- Task brief -
Produce word for word the lines of the data below running from the one that has "Definition demo_settings : gmap" to the one that has "Definition demo_rpc : RPCServer", inclusive, and no others.

- Material provided -
(* ===== verification/GateModule.v ===== *)
(** * The gate module

    [gate/options.go] and [Gate] of [gate/base/mqtt_gate.go]: its options, how
    [OnInit] completes them from the module's settings, the session rpcs it registers
    with its server, and the servers [Run] starts ([NetServer]).  The serializer of
    [Gate] is in [Session].

    [H] stands for the handlers, learners and hooks an application installs; [V] for
    the values of the rpc server.  What [BaseModule.OnInit] does is in [Modules]; the
    server it makes is the argument here. *)
From S2P Require Import Prelude RpcArgs NatsClient RpcServer NetServer.
#[local] Open Scope mq_scope.
#[local] Open Scope string_scope.
#[local] Open Scope list_scope.
#[local] Open Scope Z_scope.

(** ** Options *)

Record GateOptions (H SO : Type) := mkGateOptions {
  o_ConcurrentTasks : Z; o_BufSize : Z; o_MaxPackSize : Z; o_TLS : bool; o_TCPAddr : string; o_WsAddr : string;
  o_CertFile : string; o_KeyFile : string; o_Heartbeat : Z; o_OverTime : Z;
  o_RouteHandler : option H; o_StorageHandler : option H; o_AgentLearner : option H; o_SessionLearner : option H;
  o_GateHandler : option H; o_SendMessageHook : option H; o_Opts : list SO }.
Arguments mkGateOptions {H SO}.
Arguments o_ConcurrentTasks {H SO}.
Arguments o_BufSize {H SO}.
Arguments o_MaxPackSize {H SO}.
Arguments o_TLS {H SO}.
Arguments o_TCPAddr {H SO}.
Arguments o_WsAddr {H SO}.
Arguments o_CertFile {H SO}.
Arguments o_KeyFile {H SO}.
Arguments o_Heartbeat {H SO}.
Arguments o_OverTime {H SO}.
Arguments o_RouteHandler {H SO}.
Arguments o_StorageHandler {H SO}.
Arguments o_AgentLearner {H SO}.
Arguments o_SessionLearner {H SO}.
Arguments o_GateHandler {H SO}.
Arguments o_SendMessageHook {H SO}.
Arguments o_Opts {H SO}.

#[export] Instance eta_GateOptions H SO : Eta (GateOptions H SO) := fun r =>
  mkGateOptions (o_ConcurrentTasks r) (o_BufSize r) (o_MaxPackSize r) (o_TLS r) (o_TCPAddr r) (o_WsAddr r)
    (o_CertFile r) (o_KeyFile r) (o_Heartbeat r) (o_OverTime r) (o_RouteHandler r) (o_StorageHandler r)
    (o_AgentLearner r) (o_SessionLearner r) (o_GateHandler r) (o_SendMessageHook r) (o_Opts r).

Definition Minute : Z := 60 * Second.

Section Options.
Context {H SO : Type}.

Abbreviation options := (GateOptions H SO).
Definition Option : Type := options -> options.

Definition NewOptions (opts : list Option) : options :=
  foldl (fun opt o => o opt)
    (mkGateOptions 20 2048 65535 false "" "" "" "" Minute (Second * 10) None None None None None None []) opts.

Definition ConcurrentTasks (s : Z) : Option := fun o => o <| o_ConcurrentTasks := s |>.
Definition BufSize (s : Z) : Option := fun o => o <| o_BufSize := s |>.
Definition MaxPackSize (s : Z) : Option := fun o => o <| o_MaxPackSize := s |>.
Definition Heartbeat (s : Z) : Option := fun o => o <| o_Heartbeat := s |>.
Definition OverTime (s : Z) : Option := fun o => o <| o_OverTime := s |>.
Definition SetRouteHandler (s : option H) : Option := fun o => o <| o_RouteHandler := s |>.
Definition SetStorageHandler (s : option H) : Option := fun o => o <| o_StorageHandler := s |>.
Definition SetAgentLearner (s : option H) : Option := fun o => o <| o_AgentLearner := s |>.
Definition SetGateHandler (s : option H) : Option := fun o => o <| o_GateHandler := s |>.
Definition SetSessionLearner (s : option H) : Option := fun o => o <| o_SessionLearner := s |>.
Definition SetSendMessageHook (s : option H) : Option := fun o => o <| o_SendMessageHook := s |>.
Definition TLS (s : bool) : Option := fun o => o <| o_TLS := s |>.
Definition TCPAddr (s : string) : Option := fun o => o <| o_TCPAddr := s |>.
Definition WsAddr (s : string) : Option := fun o => o <| o_WsAddr := s |>.
Definition CertFile (s : string) : Option := fun o => o <| o_CertFile := s |>.
Definition KeyFile (s : string) : Option := fun o => o <| o_KeyFile := s |>.
Definition ServerOpts (s : list SO) : Option := fun o => o <| o_Opts := s |>.
End Options.

(** ** [Gate] *)

(** A value of the settings' map. *)
Inductive setting := SString (s : string) | SBool (b : bool) | SOther.

Record Gate (H SO : Type) := mkGateModule {
  gt_opts : GateOptions H SO; judgeGuest : option H; createAgent : option H }.
Arguments mkGateModule {H SO}.
Arguments gt_opts {H SO}.
Arguments judgeGuest {H SO}.
Arguments createAgent {H SO}.

#[export] Instance eta_Gate H SO : Eta (Gate H SO) := fun r => mkGateModule (gt_opts r) (judgeGuest r) (createAgent r).

(** The session rpcs, in the order they are registered. *)
Definition gate_functions : list string :=
  ["Update"; "Bind"; "UnBind"; "Push"; "Set"; "Remove"; "Send"; "SendBatch"; "BroadCast"; "IsConnect"; "Close"].

Section Gate.
Context {H SO V : Type}.

Abbreviation gate_module := (Gate H SO).

Definition SetJudgeGuest (f : option H) (gt : gate_module) : gate_module := gt <| judgeGuest := f |>.
Definition SetCreateAgent (f : option H) (gt : gate_module) : gate_module := gt <| createAgent := f |>.
Definition gt_option (f : @Option H SO) (gt : gate_module) : gate_module := let o := gt_opts gt in gt <| gt_opts := f o |>.
Definition gt_SetRouteHandler (h : option H) : gate_module -> gate_module := gt_option (SetRouteHandler h).
Definition gt_SetStorageHandler (h : option H) : gate_module -> gate_module := gt_option (SetStorageHandler h).
Definition gt_SetSessionLearner (h : option H) : gate_module -> gate_module := gt_option (SetSessionLearner h).

(** A setting that is not given as an option; one of another type panics. *)
Definition string_setting (settings : gmap string setting) (key cur : string) : outcome string :=
  if decide (cur = "") then
    match settings !! key with
    | Some (SString s) => Ret s
    | Some _ => Panic "interface conversion"
    | None => Ret ""
    end
  else Ret cur.

Definition bool_setting (settings : gmap string setting) (key : string) (cur : bool) : outcome bool :=
  if cur then Ret cur
  else match settings !! key with
       | Some (SBool b) => Ret b
       | Some _ => Panic "interface conversion"
       | None => Ret false
       end.

Definition from_settings (settings : gmap string setting) (o : GateOptions H SO) : outcome (GateOptions H SO) :=
  ws <- string_setting settings "WSAddr" (o_WsAddr o);
  tcp <- string_setting settings "TCPAddr" (o_TCPAddr o);
  tls <- bool_setting settings "TLS" (o_TLS o);
  cert <- string_setting settings "CertFile" (o_CertFile o);
  key <- string_setting settings "KeyFile" (o_KeyFile o);
  Ret (o <| o_WsAddr := ws |> <| o_TCPAddr := tcp |> <| o_TLS := tls |> <| o_CertFile := cert |> <| o_KeyFile := key |>).

(** [RegisterGO] for each of the handler's functions. *)
Fixpoint register_all (fs : list (string * FunctionInfo V)) : ST (RPCServer V) unit :=
  match fs with
  | [] => st_ret tt
  | (id, f) :: fs => (do* RpcServer.Register id f in register_all fs)%st
  end.

(** [OnInit]; [handler] is [NewGateHandler], [fn] its functions as reflection sees
    them, [srv] the server that [BaseModule.OnInit] made. *)
Definition OnInit (handler : H) (fn : string -> FunctionInfo V) (settings : gmap string setting) (opts : list (@Option H SO))
    (gt : gate_module) (srv : RPCServer V) : outcome (gate_module * RPCServer V) :=
  o <- from_settings settings (NewOptions opts);
  let gt := gt <| gt_opts := o <| o_AgentLearner := Some handler |> <| o_GateHandler := Some handler |> |> in
  match register_all ((fun id => (id, fn id)) <$> gate_functions) srv with
  | Done srv _ => Ret (gt, srv)
  | Panicked _ why => Panic why
  | Blocked => Panic "blocked"
  end.

(** The first part of [Run]. *)
Definition Run (listens : net -> bool) (gt : gate_module) : outcome gate :=
  Gate_start (o_WsAddr (gt_opts gt)) (o_TCPAddr (gt_opts gt)) listens.
End Gate.

(** ** What holds

    What the options and settings of a gate amount to, and that the functions it
    registers are the session rpcs. *)

(** ** Precedence *)

Definition setting_str (settings : gmap string setting) (key : string) : option string :=
  match settings !! key with Some (SString s) => Some s | Some _ => None | None => Some "" end.

Definition setting_bool (settings : gmap string setting) (key : string) : option bool :=
  match settings !! key with Some (SBool b) => Some b | Some _ => None | None => Some false end.

(** The option, or else the setting; [None] when the setting counts and has another type. *)
Definition effective_str (settings : gmap string setting) (key cur : string) : option string :=
  if decide (cur = "") then setting_str settings key else Some cur.

Definition effective_bool (settings : gmap string setting) (key : string) (cur : bool) : option bool :=
  if cur then Some true else setting_bool settings key.

Lemma string_setting_spec settings key cur :
  string_setting settings key cur = match effective_str settings key cur with Some s => Ret s | None => Panic "interface conversion" end.
Proof. unfold string_setting, effective_str, setting_str. by repeat case_match; simplify_eq. Qed.

Lemma bool_setting_spec settings key cur :
  bool_setting settings key cur = match effective_bool settings key cur with Some s => Ret s | None => Panic "interface conversion" end.
Proof. unfold bool_setting, effective_bool, setting_bool. by repeat case_match; simplify_eq. Qed.

Section Gate.
Context {H SO V : Type}.

(** The options with what the settings add, if all of them have the right type. *)
Definition effective (settings : gmap string setting) (o : GateOptions H SO) : option (GateOptions H SO) :=
  ws ← effective_str settings "WSAddr" (o_WsAddr o);
  tcp ← effective_str settings "TCPAddr" (o_TCPAddr o);
  tls ← effective_bool settings "TLS" (o_TLS o);
  cert ← effective_str settings "CertFile" (o_CertFile o);
  key ← effective_str settings "KeyFile" (o_KeyFile o);
  Some (o <| o_WsAddr := ws |> <| o_TCPAddr := tcp |> <| o_TLS := tls |> <| o_CertFile := cert |> <| o_KeyFile := key |>).

Lemma from_settings_spec settings (o : GateOptions H SO) :
  from_settings settings o = match effective settings o with Some o => Ret o | None => Panic "interface conversion" end.
Proof.
  unfold from_settings, effective. rewrite !string_setting_spec, bool_setting_spec.
  repeat (match goal with |- context [match ?x with Some _ => Ret _ | None => _ end] => destruct x end; cbn [outcome_bind mbind option_bind]; try done).
Qed.

Definition fresh_names (fs : list (string * FunctionInfo V)) (srv : RPCServer V) : Prop :=
  NoDup (fst <$> fs) /\ forall id, id ∈ (fst <$> fs) -> functions srv !! id = None.

Lemma register_all_done (fs : list (string * FunctionInfo V)) : forall srv, fresh_names fs srv ->
  register_all fs srv = Done (srv <| functions := list_to_map fs ∪ functions srv |>) tt.
Proof.
  induction fs as [|[id f] fs IH]; intros srv [Hnd Hfr].
  - cbn. unfold st_ret. rewrite (left_id_L ∅ (∪)). by destruct srv.
  - apply NoDup_cons in Hnd as [Hni Hnd]. cbn [register_all]. unfold st_bind, RpcServer.Register.
    rewrite (Hfr id) by (cbn; left). cbn [exec_then]. rewrite IH.
    + destruct srv as [fm a b c d e g]. cbn [functions upd]. f_equal. unfold upd; cbn. f_equal.
      rewrite <- insert_union_r; [|by apply not_elem_of_list_to_map_1]. by rewrite <- insert_union_l.
    + split; [done|]. intros x Hx. cbn. rewrite lookup_insert_ne by (intros ->; done). apply Hfr. by right.
Qed.
End Gate.

(** ** Properties *)

(** [OnInit] gives each of the addresses, the TLS flag and the key files the value
    of the option, or else of the module's setting, or else none, and panics exactly
    when a setting that counts has another type.  The other options stay as given,
    except that the gate's own handler takes the place of any installed with
    [SetGateHandler] or [SetAgentLearner].  On a server without these functions
    exactly the eleven session rpcs are added, and [Run] starts a server for each
    address. *)
Lemma gate_configuration {H SO V : Type} (handler : H) (fn : string -> FunctionInfo V) (settings : gmap string setting)
  (opts : list (@Option H SO)) (gt : Gate H SO) (srv : RPCServer V)
  (Hfresh : forall id, id ∈ gate_functions -> functions srv !! id = None) :
  match effective settings (NewOptions opts) with
  | None => is_panic (OnInit handler fn settings opts gt srv) = true
  | Some o => exists gt' srv', OnInit handler fn settings opts gt srv = Ret (gt', srv') /\
      gt_opts gt' = o <| o_AgentLearner := Some handler |> <| o_GateHandler := Some handler |> /\
      (forall id, functions srv' !! id = if decide (id ∈ gate_functions) then Some (fn id) else functions srv !! id) /\
      Run (fun _ => true) gt' = Ret (mkGate (if decide (o_WsAddr o = "") then None else Some srv_Start)
                                           (if decide (o_TCPAddr o = "") then None else Some srv_Start) Serving [])
  end.
Proof.
  unfold OnInit. rewrite from_settings_spec. destruct (effective settings (NewOptions opts)) as [o|]; [|done].
  cbn [outcome_bind]. rewrite register_all_done.
  - eexists _, _. split; [reflexivity|]. split; [done|]. split.
    + intros id. cbn [functions upd]. destruct (decide (id ∈ gate_functions)) as [Hin|Hin].
      * apply lookup_union_Some_l. apply elem_of_list_to_map_1.
        -- rewrite <- list_fmap_compose. apply (bool_decide_unpack _). vm_compute. exact I.
        -- apply list_elem_of_fmap. by exists id.
      * apply lookup_union_r, not_elem_of_list_to_map_1. rewrite <- list_fmap_compose. intros Hx. apply Hin.
        apply list_elem_of_fmap in Hx as (y & -> & Hy). exact Hy.
    + unfold Run, Gate_start. cbn. by rewrite !andb_false_r.
  - split.
    + rewrite <- list_fmap_compose. apply (bool_decide_unpack _). vm_compute. exact I.
    + intros id Hid. rewrite <- list_fmap_compose in Hid. apply list_elem_of_fmap in Hid as (y & -> & Hy). by apply Hfresh.
Qed.

Definition demo_settings : gmap string setting :=
  {[ "TCPAddr" := SString ":3653"; "WSAddr" := SString ":3654"; "TLS" := SBool true ]}.
Definition demo_opts : list (@Option nat nat) := [WsAddr ":80"; SetGateHandler (Some 7%nat); WsAddr ":81"].
Definition demo_fn (_ : string) : FunctionInfo nat := mkFunctionInfo [] true (fun _ => Returns []).
Definition demo_rpc : RPCServer nat := mkRPCServer ∅ 0 0 0 [] [] [].
Definition demo_gate_module : Gate nat nat := mkGateModule (NewOptions []) None None.

Lemma gate_configuration_witness : exists o gt' srv',
  effective demo_settings (NewOptions demo_opts) = Some o /\
  o_WsAddr o = ":81" /\ o_TCPAddr o = ":3653" /\ o_TLS o = true /\
  OnInit 1%nat demo_fn demo_settings demo_opts demo_gate_module demo_rpc = Ret (gt', srv') /\
  gt_opts gt' = o <| o_AgentLearner := Some 1%nat |> <| o_GateHandler := Some 1%nat |> /\
  functions srv' !! "Bind" = Some (demo_fn "Bind").
Proof.
  pose proof (gate_configuration 1%nat demo_fn demo_settings demo_opts demo_gate_module demo_rpc (fun _ _ => eq_refl)) as Hc.
  destruct (effective demo_settings (NewOptions demo_opts)) as [o|] eqn:E; [|vm_compute in E; discriminate E].
  destruct Hc as (gt' & srv' & H1 & H2 & H3 & _). exists o, gt', srv'.
  split; [reflexivity|]. vm_compute in E. injection E as <-. split; [reflexivity|]. split; [reflexivity|]. split; [reflexivity|].
  split; [exact H1|]. split; [exact H2|]. rewrite H3. reflexivity.
Defined.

- Your solution -
Definition demo_settings : gmap string setting :=
  {[ "TCPAddr" := SString ":3653"; "WSAddr" := SString ":3654"; "TLS" := SBool true ]}.
Definition demo_opts : list (@Option nat nat) := [WsAddr ":80"; SetGateHandler (Some 7%nat); WsAddr ":81"].
Definition demo_fn (_ : string) : FunctionInfo nat := mkFunctionInfo [] true (fun _ => Returns []).
Definition demo_rpc : RPCServer nat := mkRPCServer ∅ 0 0 0 [] [] [].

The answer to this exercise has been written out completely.